Passwords must **never** be stored as plain text or simple hashes. Attackers who obtain
a database can use rainbow tables and brute force to crack simple hashes almost instantly.

**Key Derivation Functions** (KDFs) like PBKDF2 are designed for password hashing:
- **Salt**: A random value unique to each password, preventing rainbow table attacks
- **Iterations**: Deliberate slowness (hundreds of thousands of rounds) to make brute
  force expensive
- **Key stretching**: Transforms a weak password into a strong derived key

`hashlib.pbkdf2_hmac()` implements PBKDF2 with HMAC as the pseudorandom function.

In [None]:
import hashlib
import os
import secrets

# Why plain hashing is dangerous
password: str = "mysecretpassword"
plain_hash: str = hashlib.sha256(password.encode()).hexdigest()
print("BAD: Plain SHA-256 hash of password")
print(f"  Hash: {plain_hash}")
print("  Problems: no salt, too fast, vulnerable to rainbow tables\n")
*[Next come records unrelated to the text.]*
Lemma reset_body_no_copy options :
  bodyCopy options = JUndefined → reset_body options = options.
Proof. intros H. unfold reset_body. by rewrite H. Qed.

(** C8, amended. For a request on the direct path whose normalised body is
    replayable ([isBodyReusable]) and whose options bring no [bodyCopy],
    normalisation takes no snapshot: [bodyCopy] stays undefined and [data] is
    left as given. The body that normalisation produced is itself the body of
    every transport call of the loop, the first and each retry, and [data] is
    the same in all of them. *)
Theorem replayable_body_reused_without_snapshot
  (that : CommonRequest) (urlStr : string) (opts : RequestOptions) (w : World)
  (ctx : RequestContext) :
  prepared that urlStr opts w ctx →
  direct (options ctx) →
  options ctx = normalizeRequestOptions (platform w) (spread (defaults that) opts) →
  bodyCopy (spread (defaults that) opts) = JUndefined →
  isBodyReusable (body (options ctx)) = true →
  bodyCopy (options ctx) = JUndefined
  ∧ data (options ctx) = data (spread (defaults that) opts)
  ∧ ∃ inits,
      (0 ≤ default 0 (retries (options ctx)) → inits ≠ [])
      ∧ trace (request that urlStr opts w).2
        = trace w ++ loop_events (url ctx) (default 2000 (retryDelay (options ctx))) inits
      ∧ Forall (fun init => body init = body (options ctx)
                            ∧ data init = data (options ctx)) inits.
Proof.
  intros Hprep Hdirect Hopts Hcopy Hreusable.
  assert (bodyCopy (options ctx) = JUndefined) as Hnone.
  { rewrite Hopts, normalize_bodyCopy. rewrite <- Hopts, Hreusable.
    by rewrite andb_false_r. }
  split_and!; [done|by rewrite Hopts, normalize_data|].
  rewrite (request_prepared _ _ _ _ _ Hprep), dispatch_direct by done.
  destruct (retryLoop_trace that (url ctx) _ (options ctx)
              (default 0 (retries (options ctx)))
              (default 2000 (retryDelay (options ctx))) 0 None w (le_n _))
    as (inits & _ & Htr & Hall & Hne & _).
  exists inits. split_and!; [done|done|].
  rewrite reset_body_no_copy in Hall by done.
  eapply Forall_impl; [exact Hall|]. by intros init [c ->].
Qed.
(** * go-utils: token verification and policy authorization middleware

    A shallow embedding of the request pipeline of [authn/jwt] (the parser
    middleware built by [Authenticator.NewMiddleware]), of [authz/opa] (the
    in-process and the sidecar authorization middleware) and of the [opa]
    client ([opaClient.Query]), together with the properties of these
    stages.

    Go values of type [interface{}] are a tagged union, a [context.Context]
    is the chain of its parents, and the effects of a call (diagnostic
    records, spans, outbound HTTP requests, runtime panics) are threaded
    through a small state monad over a [World]. *)

From stdpp Require Import base option strings list gmap.
From Stdlib Require Import ZArith Ascii.

Set Default Proof Using "Type".
#[local] Set Warnings "-register-all".
Local Open Scope string_scope.

(** ** Go values *)

(** A JSON document, as [encoding/json] decodes one into [interface{}].
    A number is a [float64]; [JNum n] is the [float64] whose value is the
    integer [n]. Numbers with a fractional part are not represented: the
    time claims below are whole seconds. *)
Inductive JSON : Type :=
| JNull
| JBool (b : bool)
| JNum (n : Z)
| JStr (s : string)
| JArr (items : list JSON)
| JObj (fields : list (string * JSON)).

(** The signing methods the JWT package registers. A method is an
    interface value holding a singleton, so comparing two methods with
    [!=] compares which singleton they are. *)
Inductive SigningMethod : Type :=
| SigningMethodHS256 | SigningMethodHS384 | SigningMethodHS512
| SigningMethodRS256 | SigningMethodRS384 | SigningMethodRS512
| SigningMethodES256 | SigningMethodES384 | SigningMethodES512
| SigningMethodPS256 | SigningMethodPS384 | SigningMethodPS512
| SigningMethodEdDSA | SigningMethodNone.

#[global] Instance SigningMethod_eq_dec : EqDecision SigningMethod.
Proof. solve_decision. Defined.

(** [error] values. The package-level variables that authn/jwt creates
    once with [errors.New] are one constructor each; [package_error] is
    such a variable of another package, known by its package and name;
    [errors_New] is a value built at the point of failure, known by its
    message; [ValidationError] is [*jwt.ValidationError] with its bit field
    [Errors]. *)
Inductive error : Type :=
| ErrTokenContextMissing
| ErrTokenInvalid
| ErrTokenExpired
| ErrTokenMalformed
| ErrTokenNotActive
| ErrUnexpectedSigningMethod
| package_error (pkg name : string)
| errors_New (msg : string)
| ValidationError (Inner : option error) (Errors : Z) (text : string).

(** Modelled from the spec: [authzerrors.ErrDeniedByPolicy], a variable of
    the package [authzerrors] of this repository, whose file is not among
    the sources. The spec has it as the "distinguished authorization-denial
    kind, distinct from internal evaluation errors". *)
Definition ErrDeniedByPolicy : error := package_error "authzerrors" "ErrDeniedByPolicy".

(** [jwt.MapClaims] and the token header are [map[string]interface{}]. *)
Abbreviation MapClaims := (gmap string JSON).

(** [jwt.Token]. [Method] is [None] for the nil interface. *)
Record Token : Type := mkToken {
  Raw : string;
  Method : option SigningMethod;
  Header : gmap string JSON;
  Claims : MapClaims;
  Signature : string;
  Valid : bool
}.

Record RSAPublicKey : Type := mkRSAPublicKey { rsa_N : Z; rsa_E : Z }.

(** [rego.ResultSet]: one [Result] per solution of the query, with the
    values of its expressions and the number of variable bindings. *)
Record rego_Result : Type := mkResult {
  Expressions : list JSON;
  Bindings : nat
}.
Abbreviation ResultSet := (list rego_Result).

(** [AuthorizationResponse] of authz/opa. *)
Record AuthorizationResponse : Type := mkAuthorizationResponse { Result : bool }.

(** A span of the tracer: its identifier, operation name and parent. *)
Record Span : Type := mkSpan {
  span_id : nat;
  operation : string;
  parent_span : option nat
}.

(** The dynamic types that the pipeline stores in an [interface{}]:
    [VData j] is any value [encoding/json] encodes as [j], [VOpaque] one it
    cannot encode (a channel, a function), [VQueryInput] the struct
    [queryInput] of authz/opa. [VRSAPublicKey None] is the
    nil pointer of type [*rsa.PublicKey]. *)
Inductive Value : Type :=
| VNil
| VString (s : string)
| VData (j : JSON)
| VOpaque (what : string)
| VQueryInput (request claims : Value)
| VToken (t : Token)
| VClaims (c : MapClaims)
| VRSAPublicKey (k : option RSAPublicKey)
| VResultSet (rs : ResultSet)
| VAuthorizationResponse (r : AuthorizationResponse)
| VSpan (s : Span)
| VClientTrace.

(** ** context.Context *)

(** Both middleware packages declare [type contextKey string]; keys of the
    two packages are of different types and never equal. The tracing and
    the HTTP tracing packages use private keys of their own. *)
Inductive contextKey : Type :=
| jwt_contextKey (name : string)
| opa_contextKey (name : string)
| opentracing_activeSpanKey
| httptrace_clientEventContextKey.

#[global] Instance contextKey_eq_dec : EqDecision contextKey.
Proof. solve_decision. Defined.

Definition JWTContextKey : contextKey := jwt_contextKey "JWTToken".
Definition JWTTokenContextKey : contextKey := JWTContextKey.
Definition JWTClaimsContextKey : contextKey := jwt_contextKey "JWTClaims".
Definition JWTDecodedTokenContextKey : contextKey := jwt_contextKey "JWTDecodedToken".
Definition AuthorizationResultsContextKey : contextKey := opa_contextKey "AuthZResults".

(** [context.Context] (the type is named [Ctx] here): a context is
    [context.Background()] or is derived from a parent by attaching a
    value, a deadline or a cancel function. *)
Inductive Ctx : Type :=
| Background
| WithValue (parent : Ctx) (key : contextKey) (val : Value)
| WithDeadline (parent : Ctx) (deadline : Z)
| WithCancel (parent : Ctx) (cancel_id : nat).

(** [ctx.Value(key)]: the value attached nearest to [ctx], nil if none. *)
Fixpoint ctx_Value (ctx : Ctx) (key : contextKey) : Value :=
  match ctx with
  | Background => VNil
  | WithValue parent k v => if decide (k = key) then v else ctx_Value parent key
  | WithDeadline parent _ => ctx_Value parent key
  | WithCancel parent _ => ctx_Value parent key
  end.

(** [ctx.Deadline()]: the earliest deadline on the chain. *)
Fixpoint ctx_Deadline (ctx : Ctx) : option Z :=
  match ctx with
  | Background => None
  | WithValue parent _ _ => ctx_Deadline parent
  | WithDeadline parent d =>
      match ctx_Deadline parent with
      | Some d' => Some (Z.min d d')
      | None => Some d
      end
  | WithCancel parent _ => ctx_Deadline parent
  end.

(** The cancel functions whose call cancels [ctx]. *)
Fixpoint ctx_cancellers (ctx : Ctx) : list nat :=
  match ctx with
  | Background => []
  | WithValue parent _ _ => ctx_cancellers parent
  | WithDeadline parent _ => ctx_cancellers parent
  | WithCancel parent id => id :: ctx_cancellers parent
  end.

(** [derived_from ctx anc]: [anc] is [ctx] or one of its ancestors, which
    is when cancelling [anc] cancels [ctx]. *)
Fixpoint derived_from (ctx anc : Ctx) : Prop :=
  ctx = anc ∨
  match ctx with
  | Background => False
  | WithValue parent _ _ => derived_from parent anc
  | WithDeadline parent _ => derived_from parent anc
  | WithCancel parent _ => derived_from parent anc
  end.

(** ** Effects *)

Inductive Level : Type := InfoLevel | ErrorLevel | FatalLevel.

(** [http.Request] as the client receives it. The body is the JSON
    document whose encoding [bytes.NewBuffer] holds. *)
Record http_Request : Type := mkRequest {
  req_ctx : Ctx;
  req_Method : string;
  req_URL : string;
  req_Header : list (string * string);
  req_Body : JSON
}.

(** What a call leaves behind: diagnostic records of the logging sink,
    spans started and finished on the tracer, requests handed to the HTTP
    client, and invocations of the instrumented handler. *)
Inductive Event : Type :=
| EvLog (lvl : Level) (msg : string)
| EvSpanStart (s : Span)
| EvSpanFinish (s : Span)
| EvHTTP (req : http_Request)
| EvHandler.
# Same password always produces the same hash (bad!)
plain_hash2: str = hashlib.sha256(password.encode()).hexdigest()
print(f"  Same password, same hash: {plain_hash == plain_hash2}")

# GOOD: PBKDF2 with salt and iterations
salt: bytes = os.urandom(32)  # 32 bytes of random salt
iterations: int = 600_000     # OWASP recommended minimum for PBKDF2-SHA256

derived_key: bytes = hashlib.pbkdf2_hmac(
    hash_name="sha256",
    password=password.encode("utf-8"),
    salt=salt,
    iterations=iterations,
    dklen=32,  # Derived key length in bytes
)

print("\nGOOD: PBKDF2-HMAC-SHA256")
print(f"  Salt (hex):       {salt.hex()}")
print(f"  Iterations:       {iterations:,}")
print(f"  Derived key (hex): {derived_key.hex()}")

# Same password, different salt = different derived key
salt2: bytes = os.urandom(32)
derived_key2: bytes = hashlib.pbkdf2_hmac(
    "sha256", password.encode(), salt2, iterations, dklen=32
)
print(f"\n  Different salt, same password:")
print(f"  Key 1: {derived_key.hex()[:32]}...")
print(f"  Key 2: {derived_key2.hex()[:32]}...")
print(f"  Same?  {derived_key == derived_key2}")

## Password Verification Workflow

A complete password hashing system needs two operations:
1. **Hash**: When creating/changing a password, generate a salt, hash the password,
   and store the salt + hash together
2. **Verify**: When authenticating, retrieve the stored salt, re-hash the submitted
   password with that salt, and compare

In [None]:
import hashlib
import hmac
import os

# Configuration
HASH_ALGORITHM: str = "sha256"
ITERATIONS: int = 600_000
SALT_LENGTH: int = 32
KEY_LENGTH: int = 32


def hash_password(password: str) -> str:
    """Hash a password for storage.

    Returns a string in the format: algorithm$iterations$salt_hex$key_hex
    This format stores everything needed to verify the password later.
    """
    salt: bytes = os.urandom(SALT_LENGTH)
    key: bytes = hashlib.pbkdf2_hmac(
        HASH_ALGORITHM,
        password.encode("utf-8"),
        salt,
        ITERATIONS,
        dklen=KEY_LENGTH,
    )
    return f"{HASH_ALGORITHM}${ITERATIONS}${salt.hex()}${key.hex()}"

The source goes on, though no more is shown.